» **Exercise goal**: Match the word "Fixpoint". Return each line of the data below where it appears.

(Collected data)
┌──

(* ===== verification/Numutils.v ===== *)
(** Integers as text: backend/utils/adt/numutils.c.

    A C string is the list of its characters; a pointer into it is the rest of the
    string from there on, and the terminating zero is the end of the list.  The
    three parsers for int16, int32 and int64 are the same code at three widths;
    the width is an argument.  Buffers that numbers are printed into are lists
    of characters that are written in place.  Signed overflow wraps, as the
    build's -fwrapv demands, and the character classes are those of the C locale. *)

From S2P Require Import Prelude BitUtils.
Local Open Scope Z_scope.

(** ** Characters *)

Fixpoint codes (s : string) : list Z :=
  match s with
  | EmptyString => []
  | String c s => Z.of_N (Ascii.N_of_ascii c) :: codes s
  end.

Definition isspace (c : Z) : bool := (c =? 32) || ((9 <=? c) && (c <=? 13)).
Definition isdigit (c : Z) : bool := (48 <=? c) && (c <=? 57).
Definition isxdigit (c : Z) : bool :=
  isdigit c || ((65 <=? c) && (c <=? 70)) || ((97 <=? c) && (c <=? 102)).

Definition hexlookup : list Z :=
  replicate 48 (-1) ++ [0; 1; 2; 3; 4; 5; 6; 7; 8; 9] ++ replicate 7 (-1)
  ++ [10; 11; 12; 13; 14; 15] ++ replicate 26 (-1) ++ [10; 11; 12; 13; 14; 15]
  ++ replicate 25 (-1).

(** [*ptr] *)
Definition deref (ptr : list Z) : Z := default 0 (head ptr).

(** ** Input *)

Inductive parsed : Set :=
| Value (n : Z)
| out_of_range
| invalid_syntax.

(** PG_INT16_MIN, PG_INT32_MIN, PG_INT64_MIN and the maxima *)
Definition INT_MIN (w : Z) : Z := - 2 ^ (w - 1).
Definition INT_MAX (w : Z) : Z := 2 ^ (w - 1) - 1.

(** [-(PG_INTw_MIN / base)] *)
Definition overflow_limit (w base : Z) : Z := - (Z.quot (INT_MIN w) base).

(** What both paths do with the digits read. *)
Definition signed_result (w : Z) (neg : bool) (tmp : Z) : parsed :=
  if neg then
    if uwrap w (- (INT_MIN w + 1)) + 1 <? tmp then out_of_range
    else Value (swrap w (- swrap w tmp))
  else if INT_MAX w <? tmp then out_of_range
  else Value (swrap w tmp).

(** The digits of the fast path: [None] is the jump to out_of_range. *)
Fixpoint fast_digits (w tmp : Z) (ptr : list Z) : option (Z * list Z) :=
  match ptr with
  | [] => Some (tmp, ptr)
  | c :: p =>
      let digit := uwrap 8 (c - 48) in
      if 10 <=? digit then Some (tmp, ptr)
      else if overflow_limit w 10 <? tmp then None
      else fast_digits w (uwrap w (tmp * 10 + digit)) p
  end.

(** The fast path: [None] is the jump to slow. *)
Definition strtoint_fast (w : Z) (s : list Z) : option parsed :=
  let '(neg, ptr) := if deref s =? 45 then (true, tail s) else (false, s) in
  let digit := uwrap 8 (deref ptr - 48) in
  if digit <? 10 then
    match fast_digits w digit (tail ptr) with
    | None => Some out_of_range
    | Some (tmp, ptr) =>
        if negb (deref ptr =? 0) then None else Some (signed_result w neg tmp)
    end
  else None.

Fixpoint skip_spaces (ptr : list Z) : list Z :=
  match ptr with
  | c :: p => if isspace c then skip_spaces p else ptr
  | [] => []
  end.

(** The digits of the slow path in one base; the value of the digit is [val], and
    [lead] says whether an underscore may come first.  [inl] is a jump to an
    error. *)
Fixpoint slow_digits (w base : Z) (isdig : Z -> bool) (val : Z -> Z) (lead : bool)
    (tmp : Z) (ptr : list Z) : parsed + (Z * list Z) :=
  match ptr with
  | [] => inr (tmp, ptr)
  | c :: p =>
      if isdig c then
        if overflow_limit w base <? tmp then inl out_of_range
        else slow_digits w base isdig val true (uwrap w (tmp * base + val c)) p
      else if c =? 95 then
        if negb lead then inl invalid_syntax
        else if (deref p =? 0) || negb (isdig (deref p)) then inl invalid_syntax
        else slow_digits w base isdig val true tmp p
      else inr (tmp, ptr)
  end.

Definition isodigit (c : Z) : bool := (48 <=? c) && (c <=? 55).
Definition isbdigit (c : Z) : bool := (48 <=? c) && (c <=? 49).
Definition hexval (c : Z) : Z := rd hexlookup (Z.to_nat c).
Definition decval (c : Z) : Z := c - 48.

(** [ptr[0] == '0' && (ptr[1] == l || ptr[1] == u)] *)
Definition has_prefix (l u : Z) (ptr : list Z) : bool :=
  (deref ptr =? 48) && ((deref (tail ptr) =? l) || (deref (tail ptr) =? u)).

Definition strtoint_slow (w : Z) (neg : bool) (s : list Z) : parsed :=
  let ptr := skip_spaces s in
  let '(neg, ptr) :=
    if deref ptr =? 45 then (true, tail ptr)
    else if deref ptr =? 43 then (neg, tail ptr) else (neg, ptr) in
  let '(firstdigit, digits) :=
    if has_prefix 120 88 ptr then
      let p := drop 2 ptr in (p, slow_digits w 16 isxdigit hexval true 0 p)
    else if has_prefix 111 79 ptr then
      let p := drop 2 ptr in (p, slow_digits w 8 isodigit decval true 0 p)
    else if has_prefix 98 66 ptr then
      let p := drop 2 ptr in (p, slow_digits w 2 isbdigit decval true 0 p)
    else (ptr, slow_digits w 10 isdigit decval false 0 ptr) in
  match digits with
  | inl e => e
  | inr (tmp, ptr) =>
      if (length ptr =? length firstdigit)%nat then invalid_syntax
      else
        let ptr := skip_spaces ptr in
        if negb (deref ptr =? 0) then invalid_syntax
        else signed_result w neg tmp
  end.

(** [neg] keeps the value the fast path has given it. *)
Definition pg_strtoint_safe (w : Z) (s : list Z) : parsed :=
  match strtoint_fast w s with
  | Some r => r
  | None => strtoint_slow w (deref s =? 45) s
  end.

Definition pg_strtoint16_safe : list Z -> parsed := pg_strtoint_safe 16.
Definition pg_strtoint32_safe : list Z -> parsed := pg_strtoint_safe 32.
Definition pg_strtoint64_safe : list Z -> parsed := pg_strtoint_safe 64.

(** The variants without an error context throw. *)
Definition strtoint_throw (typname : string) (r : parsed) : res Z :=
  match r with
  | Value n => Ok n
  | out_of_range => Err ("value is out of range for type " +:+ typname)
  | invalid_syntax => Err ("invalid input syntax for type " +:+ typname)
  end.
Definition pg_strtoint16 (s : list Z) : res Z := strtoint_throw "smallint" (pg_strtoint16_safe s).
Definition pg_strtoint32 (s : list Z) : res Z := strtoint_throw "integer" (pg_strtoint32_safe s).
Definition pg_strtoint64 (s : list Z) : res Z := strtoint_throw "bigint" (pg_strtoint64_safe s).

(** ** Output *)

Definition DIGIT_TABLE : list Z := codes
  "00010203040506070809101112131415161718192021222324252627282930313233343536373839404142434445464748495051525354555657585960616263646566676869707172737475767778798081828384858687888990919293949596979899".

Definition decimalLength32 (v : Z) : Z :=
  let PowersOfTen := [1; 10; 100; 1000; 10000; 100000; 1000000; 10000000; 100000000; 1000000000] in
  let t := (pg_leftmost_one_pos32 v + 1) * 1233 / 4096 in
  t + Z.b2z (rd PowersOfTen (Z.to_nat t) <=? v).

Definition decimalLength64 (v : Z) : Z :=
  let PowersOfTen :=
    [1; 10; 100; 1000; 10000; 100000; 1000000; 10000000; 100000000; 1000000000;
     10000000000; 100000000000; 1000000000000; 10000000000000; 100000000000000;
     1000000000000000; 10000000000000000; 100000000000000000; 1000000000000000000;
     10000000000000000000] in
  let t := (pg_leftmost_one_pos64 v + 1) * 1233 / 4096 in
  t + Z.b2z (rd PowersOfTen (Z.to_nat t) <=? v).

(** [memcpy(pos - k, DIGIT_TABLE + c, 2)] *)
Definition put_digits (a : list Z) (pos k c : Z) : list Z :=
  let at_ := Z.to_nat (pos - k) in
  <[S at_ := rd DIGIT_TABLE (Z.to_nat (c + 1))]>
    (<[at_ := rd DIGIT_TABLE (Z.to_nat c)]> a).

(** The [while] loop of [pg_ultoa_n], one round on (value, i, a). *)
Definition ultoa_step (olength : Z) (s : Z * Z * list Z)
  : flow (Z * Z * list Z) (Z * Z * list Z) :=
  let '(value, i, a) := s in
  if 10000 <=? value then
    let c := value - 10000 * (value / 10000) in
    let c0 := Z.shiftl (c mod 100) 1 in
    let c1 := Z.shiftl (c / 100) 1 in
    let pos := olength - i in
    let value := value / 10000 in
    let a := put_digits a pos 2 c0 in
    let a := put_digits a pos 4 c1 in
    Next (value, i + 4, a)
  else Return (value, i, a).

(** The last digits, common to both printers. *)
Definition last_digits (olength value i : Z) (a : list Z) : list Z :=
  let '(value, i, a) :=
    if 100 <=? value then
      let c := Z.shiftl (value mod 100) 1 in
      let pos := olength - i in
      (value / 100, i + 2, put_digits a pos 2 c)
    else (value, i, a) in
  if 10 <=? value then
    let c := Z.shiftl value 1 in
    let pos := olength - i in
    put_digits a pos 2 c
  else <[0%nat := 48 + value]> a.

(** The buffer and the number of characters; [None] when the loop is cut off. *)
Definition pg_ultoa_n (value : Z) (a : list Z) : option (list Z * Z) :=
  if value =? 0 then Some (<[0%nat := 48]> a, 1)
  else
    let olength := decimalLength32 value in
    match while 4 (ultoa_step olength) (value, 0, a) with
    | Some (value, i, a) => Some (last_digits olength value i a, olength)
    | None => None
    end.

(** The [while] loop of [pg_ulltoa_n], one round. *)
Definition ulltoa_step (olength : Z) (s : Z * Z * list Z)
  : flow (Z * Z * list Z) (Z * Z * list Z) :=
  let '(value, i, a) := s in
  if 100000000 <=? value then
    let q := value / 100000000 in
    let value3 := uwrap 32 (value - 100000000 * q) in
    let c := value3 mod 10000 in
    let d := value3 / 10000 in
    let c0 := Z.shiftl (c mod 100) 1 in
    let c1 := Z.shiftl (c / 100) 1 in
    let d0 := Z.shiftl (d mod 100) 1 in
    let d1 := Z.shiftl (d / 100) 1 in
    let pos := olength - i in
    let value := q in
    let a := put_digits a pos 2 c0 in
    let a := put_digits a pos 4 c1 in
    let a := put_digits a pos 6 d0 in
    let a := put_digits a pos 8 d1 in
    Next (value, i + 8, a)
  else Return (value, i, a).

Definition pg_ulltoa_n (value : Z) (a : list Z) : option (list Z * Z) :=
  if value =? 0 then Some (<[0%nat := 48]> a, 1)
  else
    let olength := decimalLength64 value in
    match while 4 (ulltoa_step olength) (value, 0, a) with
    | Some (value, i, a) =>
        let value2 := uwrap 32 value in
        let '(value2, i, a) :=
          if 10000 <=? value2 then
            let c := value2 - 10000 * (value2 / 10000) in
            let c0 := Z.shiftl (c mod 100) 1 in
            let c1 := Z.shiftl (c / 100) 1 in
            let pos := olength - i in
            (value2 / 10000, i + 4, put_digits (put_digits a pos 2 c0) pos 4 c1)
          else (value2, i, a) in
        Some (last_digits olength value2 i a, olength)
    | None => None
    end.

(** [a + len] is a buffer of its own; the sign is in front of it. *)
Definition with_sign (w : Z) (print : Z -> list Z -> option (list Z * Z)) (value : Z)
    (a : list Z) : option (list Z * Z) :=
  let uvalue := uwrap w value in
  let '(uvalue, len, a) :=
    if value <? 0 then (uwrap w (0 - uvalue), 1, <[0%nat := 45]> a) else (uvalue, 0, a) in
  match print uvalue (drop (Z.to_nat len) a) with
  | Some (b, n) =>
      let a := take (Z.to_nat len) a ++ b in
      let len := len + n in
      Some (<[Z.to_nat len := 0]> a, len)
  | None => None
  end.

Definition pg_ltoa (value : Z) (a : list Z) : option (list Z * Z) := with_sign 32 pg_ultoa_n value a.
Definition pg_lltoa (value : Z) (a : list Z) : option (list Z * Z) := with_sign 64 pg_ulltoa_n value a.
Definition pg_itoa (i : Z) (a : list Z) : option (list Z * Z) := pg_ltoa i a.

(** These return the position after the text. *)
Definition pg_ultostr_zeropad (str : list Z) (value minwidth : Z) : option (list Z * Z) :=
  if (value <? 100) && (minwidth =? 2)
  then Some (put_digits str 2 2 (value * 2), 2)
  else
    match pg_ultoa_n value str with
    | Some (str, len) =>
        if minwidth <=? len then Some (str, len)
        else
          let digits := take (Z.to_nat len) str in
          let str := replicate (Z.to_nat (minwidth - len)) 48 ++ digits
                     ++ drop (Z.to_nat minwidth) str in
          Some (str, minwidth)
    | None => None
    end.

Definition pg_ultostr (str : list Z) (value : Z) : option (list Z * Z) := pg_ultoa_n value str.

└──

» **The completed task**:
Fixpoint codes (s : string) : list Z :=
Fixpoint fast_digits (w tmp : Z) (ptr : list Z) : option (Z * list Z) :=
Fixpoint skip_spaces (ptr : list Z) : list Z :=
Fixpoint slow_digits (w base : Z) (isdig : Z -> bool) (val : Z -> Z) (lead : bool)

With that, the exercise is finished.